### Prompt
Report back every line of the entries that contains "Unlock", exactly as written.

===============

(** * hw-command: the post extractor and the section sorter of [main.ts]

    A shallow embedding of the algorithmic core of the plugin:
    - [TimestampParser.parseTimestamp] and [sortTimestampedEntries],
    - [SortTimestampedListCommand.sortTimestampsInSection],
      [getHeadingLevel] and the heading discovery of [loadSectionsForFile],
    - [RedditPostParserCommand.extractRedditPosts],
    - [execute] of both commands and the promise of the selection modals
      ([selectNote], [selectSection]), as sequences of effects.

    JavaScript strings are sequences of UTF-16 code units, the regular
    expressions of the source are terms of a small backtracking matcher,
    [Date] follows the abstract operations of ECMA-262 (Day, DayFromYear,
    YearFromTime, MakeDay, MakeDate, LocalTime, UTC), and the host's time
    zone is an explicit argument. *)

From Stdlib Require Import Ascii String DecimalString.
From Stdlib Require Import ZArith NArith List Bool Lia Permutation Sorted.
Import ListNotations.

(* ================================================================= *)
(** ** Strings *)

Module JS.

(** A code unit of a JavaScript string. *)
Abbreviation char := N (only parsing).
Abbreviation jsstring := (list N) (only parsing).

(** A literal of the source, written as a Rocq string (ASCII only). *)
Definition lit (s : string) : jsstring :=
  List.map N_of_ascii (list_ascii_of_string s).

Definition char_eqb (a b : char) : bool := N.eqb a b.
Arguments char_eqb : simpl never.

Fixpoint str_eqb (a b : jsstring) : bool :=
  match a, b with
  | [], [] => true
  | x :: a', y :: b' => char_eqb x y && str_eqb a' b'
  | _, _ => false
  end.

Lemma str_eqb_eq a b : str_eqb a b = true <-> a = b.
Proof.
  revert b; induction a as [|x a IH]; intros [|y b]; simpl; try (split; congruence).
  rewrite andb_true_iff, IH. unfold char_eqb. rewrite N.eqb_eq.
  split; [intros [-> ->]; reflexivity | intros H; inversion H; auto].
Qed.

(** [\d] *)
Definition isDigit (c : char) : bool := (48 <=? c)%N && (c <=? 57)%N.

(** LineTerminator: LF, CR, LS, PS. *)
Definition isLineTerminator (c : char) : bool :=
  (c =? 10)%N || (c =? 13)%N || (c =? 8232)%N || (c =? 8233)%N.

(** [\s], which is also what [String.prototype.trim] strips: WhiteSpace
    (TAB, VT, FF, SP, NBSP, ZWNBSP and the space separators) and
    LineTerminator. *)
Definition isSpace (c : char) : bool :=
  (c =? 9)%N || (c =? 11)%N || (c =? 12)%N || (c =? 32)%N || (c =? 160)%N
  || (c =? 5760)%N || ((8192 <=? c)%N && (c <=? 8202)%N)
  || (c =? 8239)%N || (c =? 8287)%N || (c =? 12288)%N || (c =? 65279)%N
  || isLineTerminator c.

(** [.] without the [s] flag. *)
Definition isDot (c : char) : bool := negb (isLineTerminator c).

Definition isHash (c : char) : bool := (c =? 35)%N.
Definition notSlash (c : char) : bool := negb (c =? 47)%N.

Fixpoint dropWhile (p : char -> bool) (s : jsstring) : jsstring :=
  match s with
  | c :: s' => if p c then dropWhile p s' else s
  | [] => []
  end.

(** [String.prototype.trim] *)
Definition trim (s : jsstring) : jsstring :=
  rev (dropWhile isSpace (rev (dropWhile isSpace s))).

(** [s.substring(a, b)] for [0 <= a <= b]. *)
Definition substring (a b : nat) (s : jsstring) : jsstring :=
  firstn (b - a) (skipn a s).
(** Lines 572-592: the locals as they stand when the [supermajority]
    test is reached. *)
Definition locals (em : Emitter) (e : inter.Event) (metric : Z) : Locals :=
  let now := inter.Time (inter.CreationTime e) in
  let passedTime := floor0 (time.Sub now (prevEmittedAtTime em)) in
  let passedTimeIdle := floor0 (time.Sub now (prevIdleTime em)) in
  let adjustedPassedTime := adjust passedTime metric in
  let adjustedPassedIdleTime := adjust passedTimeIdle metric in
  let passedBlocks :=
    Go.sub_u64 (LatestBlockIndex (world em)) (prevEmittedAtBlock em) in
  let supermajority := true in
  let supermajority :=
    if (inter.Creator e =? Validator_ID (config em))
       && negb (isInTop50 (inter.Creator e) (pos.SortedIDs (validators em)))
    then true (* disable check *)
    else supermajority in
  {| passedTime := passedTime;
     passedTimeIdle := passedTimeIdle;
     adjustedPassedTime := adjustedPassedTime;
     adjustedPassedIdleTime := adjustedPassedIdleTime;
     passedBlocks := passedBlocks;
     supermajority := supermajority |}.

(** Lines 595-604: [passedTimeIdle] is reassigned by stake tier. *)
Definition blendIdle (em : Emitter) (e : inter.Event) (l : Locals) : Locals :=
  let passedTimeIdle :=
    if stakeRatioOf em (inter.Creator e) <? hundredths 35 then
      passedTime l
    else if stakeRatioOf em (inter.Creator e) <? tenths 7 then
      Go.quo_i64 (Go.add_i64 (passedTimeIdle l) (passedTime l)) 2
    else passedTimeIdle l in
  let passedTimeIdle :=
    if passedTime l <? passedTimeIdle then passedTime l else passedTimeIdle in
  {| passedTime := passedTime l;
     passedTimeIdle := passedTimeIdle;
     adjustedPassedTime := adjustedPassedTime l;
     adjustedPassedIdleTime := adjustedPassedIdleTime l;
     passedBlocks := passedBlocks l;
     supermajority := supermajority l |}.

(** Lines 607-616: not enough power, and power is decreasing. *)
Definition notEnoughPower (em : Emitter) (e : inter.Event)
           (selfParent : option inter.Event) : bool :=
  let threshold := EmergencyThreshold (config em) in
  if inter.Min (inter.GasPowerLeft e) <=? threshold then
    match selfParent with
    | Some sp =>
        inter.Min (inter.GasPowerLeft e) <? inter.Min (inter.GasPowerLeft sp)
    | None => false
    end
  else false.

(** Lines 620-624. *)
Definition maxBlocks (em : Emitter) : idx.Block :=
  let slack := BlockMissedSlack (world em) in
  let maxBlocks := Go.add_u64 (slack / 2) 1 in
  if (maxBlocks <? slack) && (maxBlocks <? Go.sub_u64 slack 5)
  then Go.sub_u64 slack 5
  else maxBlocks.

(** Lines 625-627. *)
Definition enforced (em : Emitter) (metric : Z) (l : Locals) : bool :=
  (Max (intervals em) <=? passedTime l)
  || ((Go.mul_u64 (maxBlocks em) 4 / 5 <=? passedBlocks l)
      && (piecefunc.DecimalUnit / 2 <=? metric))
  || (maxBlocks em <=? passedBlocks l).

(** Line 633. *)
Definition lowPowerThreshold (em : Emitter) : Z :=
  Go.add_u64 (NoTxsThreshold (config em)) (EmergencyThreshold (config em)) / 2.

(** Lines 636-639, each float operation rounded on its own. *)
Definition adjustedEmitInterval (em : Emitter) (e : inter.Event) : time.Duration :=
  let minT := float64.of_Z (Min (intervals em)) in
  let maxT := float64.of_Z (Max (intervals em)) in
  let factor :=
    float64.div (float64.of_Z (inter.Min (inter.GasPowerLeft e)))
                (float64.of_Z (lowPowerThreshold em)) in
  float64.to_int64 unrepresentable
    (float64.sub maxT (float64.mul (float64.sub maxT minT) factor)).

(** The statement reached by [isAllowedToEmit]. The periodic warning
    logged before line 614 does not bear on the result. *)
Definition isAllowedToEmit_site (em : Emitter) (e : inter.Event) (eTxs : bool)
           (metric : Z) (selfParent : option inter.Event) : ReturnSite :=
  let l := locals em e metric in
  if supermajority l then
    let l := blendIdle em e l in
    (* Forbid emitting if not enough power and power is decreasing *)
    if notEnoughPower em e selfParent then NotEnoughPower
    (* Enforce emitting if passed too many time/blocks since previous event *)
    else if enforced em metric l then EnforcedEmit
    (* Slow down emitting if power is low *)
    else if (inter.Min (inter.GasPowerLeft e) <=? lowPowerThreshold em)
            && (passedTime l <? adjustedEmitInterval em e) then LowPower
    (* Slow down emitting if no txs to confirm/originate *)
    else if (passedTime l <? Max (intervals em)) && idle em && negb eTxs
    then NoTxs
    (* Emitting is controlled by the efficiency metric *)
    else if passedTime l <? Min (intervals em) then BelowMin
    else if (adjustedPassedTime l <? Min (intervals em)) && negb (idle em)
    then AdjustedBelowMin
    else if (adjustedPassedIdleTime l <? Confirming (intervals em))
            && negb (idle em) && negb eTxs
    then AdjustedBelowConfirming
    else EndOfChecks
  else
    (* Enforce emitting if passed Max time *)
    if Max (intervals em) <=? passedTime l then MaxTimePassed
    else NotSupermajority.

Definition isAllowedToEmit (em : Emitter) (e : inter.Event) (eTxs : bool)
           (metric : Z) (selfParent : option inter.Event) : bool :=
  returned (isAllowedToEmit_site em e eTxs metric selfParent).

(** ** [recheckIdleTime] *)

(** [em.world.Lock()] returns once the caller holds the mutex. With no
    other goroutine in the model to release it, the call returns only
    from a free mutex; [None] is a call that does not return. *)
Definition Lock (w : World) : option World :=
  if locked w then None
  else Some {| LatestBlockIndex := LatestBlockIndex w;
               BlockMissedSlack := BlockMissedSlack w;
               locked := true |}.

(** [em.world.Unlock()]; unlocking a free mutex is a fatal error. *)
Definition Unlock (w : World) : option World :=
  if locked w
  then Some {| LatestBlockIndex := LatestBlockIndex w;
               BlockMissedSlack := BlockMissedSlack w;
               locked := false |}
  else None.

Definition withWorld (w : World) (em : Emitter) : Emitter :=
  {| config := config em; world := w; validators := validators em;
     stakeRatio := stakeRatio em; intervals := intervals em;
     prevEmittedAtTime := prevEmittedAtTime em;
     prevIdleTime := prevIdleTime em;
     prevEmittedAtBlock := prevEmittedAtBlock em;
     noPendingWork := noPendingWork em |}.

Definition withPrevIdleTime (t : time.Time) (em : Emitter) : Emitter :=
  {| config := config em; world := world em; validators := validators em;
     stakeRatio := stakeRatio em; intervals := intervals em;
     prevEmittedAtTime := prevEmittedAtTime em;
     prevIdleTime := t;
     prevEmittedAtBlock := prevEmittedAtBlock em;
     noPendingWork := noPendingWork em |}.

Definition withValidators (vv : pos.Validators) (em : Emitter) : Emitter :=
  {| config := config em; world := world em; validators := vv;
     stakeRatio := stakeRatio em; intervals := intervals em;
     prevEmittedAtTime := prevEmittedAtTime em;
     prevIdleTime := prevIdleTime em;
     prevEmittedAtBlock := prevEmittedAtBlock em;
     noPendingWork := noPendingWork em |}.

Definition withStakeRatio (r : gmap Z Z) (em : Emitter) : Emitter :=
  {| config := config em; world := world em; validators := validators em;
     stakeRatio := r; intervals := intervals em;
     prevEmittedAtTime := prevEmittedAtTime em;
     prevIdleTime := prevIdleTime em;
     prevEmittedAtBlock := prevEmittedAtBlock em;
     noPendingWork := noPendingWork em |}.

(** [now] is the reading of [time.Now()]; the deferred [Unlock] runs
    last. *)
Definition recheckIdleTime (now : time.Time) (em : Emitter) : option Emitter :=
  w ← Lock (world em);
  let em := withWorld w em in
  let em := if idle em then withPrevIdleTime now em else em in
  w ← Unlock (world em);
  Some (withWorld w em).

End Control.

(** ** The gas-power emergency condition, in the specification's words *)

(** The candidate's gas power is at most the emergency threshold, a
    self-parent exists, and the candidate's gas power is strictly lower
    than the self-parent's. *)
Definition powerEmergency (em : Emitter) (e : inter.Event)
           (selfParent : option inter.Event) : Prop :=
  inter.Min (inter.GasPowerLeft e) <= EmergencyThreshold (config em)
  /\ exists p, selfParent = Some p
             /\ inter.Min (inter.GasPowerLeft e) < inter.Min (inter.GasPowerLeft p).

(** ** Package [evmcore]: fake keys *)

Module evmcore.

Import Stdlib.Strings.Ascii Stdlib.Strings.String.
Local Open Scope string_scope.
Lemma check_weights_passes (output_order : list string)
    (data : gmap string (Train.ndarray Q))
    (weights : gmap string (Train.ndarray pyfloat)) :
  (forall k, k ∈ output_order ->
     exists y, data !! k = Some y /\ Train.wf_array y /\
       weights !! k = Some (default_weights y)) ->
  Train.check_weights MASK output_order data weights = Ok tt.
Proof.
  intros Hall. apply check_weights_asserts.
  - intros k Hk. destruct (Hall k Hk) as (y & -> & _ & ->). by split; eexists.
  - intros k y w Hk Hy Hw. destruct (Hall k Hk) as (y' & Hy' & Hwf & Hw').
    rewrite Hy in Hy'. injection Hy' as <-.
    rewrite Hw in Hw'. injection Hw' as ->.
    change (Train.shape (default_weights y)) with (Train.shape y).
    split; [done|]. rewrite drop_all. cbn [Train.size_of foldr].
    intros i a j b Hi Hj. assert (j = 0%nat) as -> by lia.
    rewrite Nat.mul_1_r, Nat.add_0_r, wf_weights_flat by done.
    rewrite list_lookup_fmap, Hi. intros [= <-]. split; intros Ha.
    + apply Qeq_bool_iff in Ha. by rewrite Ha.
    + destruct (Qeq_bool a MASK) eqn:Hq; [|done].
      by apply Qeq_bool_iff in Hq.
Qed.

===============

### Answer section
(** [em.world.Unlock()]; unlocking a free mutex is a fatal error. *)
Definition Unlock (w : World) : option World :=
(** [now] is the reading of [time.Now()]; the deferred [Unlock] runs
  w ← Unlock (world em);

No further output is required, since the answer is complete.